Daniel French hearing (VIDEO)

BUTLER COUNTY, OH (FOX19) - Despite efforts of Daniel French's attorneys, a judge ruled Wednesday that French was read his Miranda rights and knowingly waved them before giving a taped confession during an interview with investigators last December.

"I was trying to choke her out. I didn't mean to kill her. TV makes it look so G***** easy," French said to investigators.

The judge ruled that the confession is admissible in court.

French, 56, who worked at the Monroe retirement facility where 86-year-old Barbara Howe resided, was arrested and charged in December with aggravated murder.

Documents state French made three calls the night of Oct. 28, 2012 to residents at the Mount Pleasant Retirement Complex stating he needed to repair their medical emergency alert systems. French planned to then enter homes "for the commission of robbery," according to court documents.

Officials found Howe's body on Nov. 1, 2012 inside the trunk of her car.

French sat emotionless in the court room Wednesday as his attorneys argued he was depressed, suicidal and coerced by detectives into giving that statement but common pleas Judge Charles Pater ruled Daniel French was fully aware of what he was saying.

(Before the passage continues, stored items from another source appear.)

(** X10. Input, a resize and output of the pty each set the activity
    clock of an open session to the present, and a tick of the watchdog
    that comes no more than 600 s later leaves the session as it is:
    open, registered and counted, its watchdog in its loop, and no exit
    notification sent. *)
Theorem activity_postpones_timeout (m m3 : Manager) (sessionID : string)
    (h : nat) (s : TermSession) (e : Event) (d : Z) :
  sessions m !! sessionID = Some h -> heap m !! h = Some s ->
  closed s = false -> isActivity sessionID h e = true ->
  0 <= d <= inactivityTimeout ->
  run m [e; Elapse d; Tick h] = Some m3 ->
  exists s3,
    heap m3 !! h = Some s3 /\ closed s3 = false
    /\ monitor s3 = Running /\ lastActivity s3 = now m
    /\ sessions m3 = sessions m /\ sessionCount m3 = sessionCount m
    /\ exitsOf h m3 = exitsOf h m.
Proof.
  intros Hreg Hs Hopen Hact Hd Hrun.
  assert (exists out,
            step e m = Some (mkManager (sessions m) (sessionCount m)
                               (<[h := touch (now m) s]> (heap m))
                               (now m) out)
            /\ List.filter (isExitOf h) out = exitsOf h m)
    as (out & Hstep & Hout).
  { destruct m as [reg cnt hp t out]. cbn [sessions heap now] in *.
    destruct e; try discriminate Hact; cbn [isActivity] in Hact.
    - apply String.eqb_eq in Hact. subst sessionID0.
      exists out. split; [|reflexivity].
      cbn [step]. unfold Write. cbn [sessions heap now].
      rewrite Hreg, Hs, Hopen.
      rewrite (onSession_at h _ reg cnt hp t out s Hs). reflexivity.
    - apply String.eqb_eq in Hact. subst sessionID0.
      exists out. split; [|reflexivity].
      cbn [step]. unfold Resize, Write. cbn [sessions heap now].
      rewrite Hreg, Hs, Hopen.
      rewrite (onSession_at h _ reg cnt hp t out s Hs). reflexivity.
    - apply Nat.eqb_eq in Hact. subst h0.
      cbn [run] in Hrun.
      destruct (step (PtyOutput h data) (mkManager reg cnt hp t out))
        as [m1|] eqn:Hstep; [|discriminate].
      clear Hrun. cbn [step heap] in Hstep. rewrite Hs in Hstep.
      destruct (reader s), (readFails s), data as [|b data];
        try discriminate.
      apply (inj Some) in Hstep. subst m1. eexists. cbn zeta.
      rewrite (onSession_at h _ reg cnt hp t out s Hs).
      cbn [sessions sessionCount heap now sent].
      split; reflexivity. }
  cbn [run] in Hrun. rewrite Hstep in Hrun.
  destruct (step (Elapse d) _) as [m2|] eqn:He; [|discriminate].
  cbn [step] in He. destruct (Z.leb_spec 0 d); [|lia].
  apply (inj Some) in He. subst m2.
  cbn [sessions sessionCount heap now sent] in Hrun.
  destruct (step (Tick h) _) as [m'|] eqn:Htick; [|discriminate].
  apply (inj Some) in Hrun. subst m'.
  apply (Tick_spares h _ _ (touch (now m) s)) in Htick.
  - destruct Htick as [Hm ->].
    rewrite (onSession_at h _ _ _ _ _ _ (touch (now m) s))
      by (apply (insert_lookup_same h _ s _ Hs)).
    cbn [sessions sessionCount heap]. eexists.
    split; [apply (insert_lookup_same h _ (touch (now m) s)),
            (insert_lookup_same h _ s _ Hs)|].
    unfold exitsOf in *.
    cbn [sent closed withMonitor ticked touch monitor lastActivity].
    repeat split; auto.
  - apply (insert_lookup_same h _ s _ Hs).
  - exact Hopen.
  - cbn [now lastActivity touch]. lia.
Qed.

"Did he knowingly and intelligently and voluntarily give whatever information he gave in that setting and I determine that he did," said Judge Charles Pater.

In that confession, French says he only intended to rob Howe but once he realized he had killed her, he panicked and tried to destroy the evidence.  Even cutting Howe's hair, slicing her throat, stuffing her in the trunk of her own vehicle before dropping the car off in a Middletown parking lot.

French also says he saw Howe's ghost and apologized.

Right now, he remains on suicide watch at the Butler County Jail.

His trial is set to start October 19. If convicted, he could face the death penalty.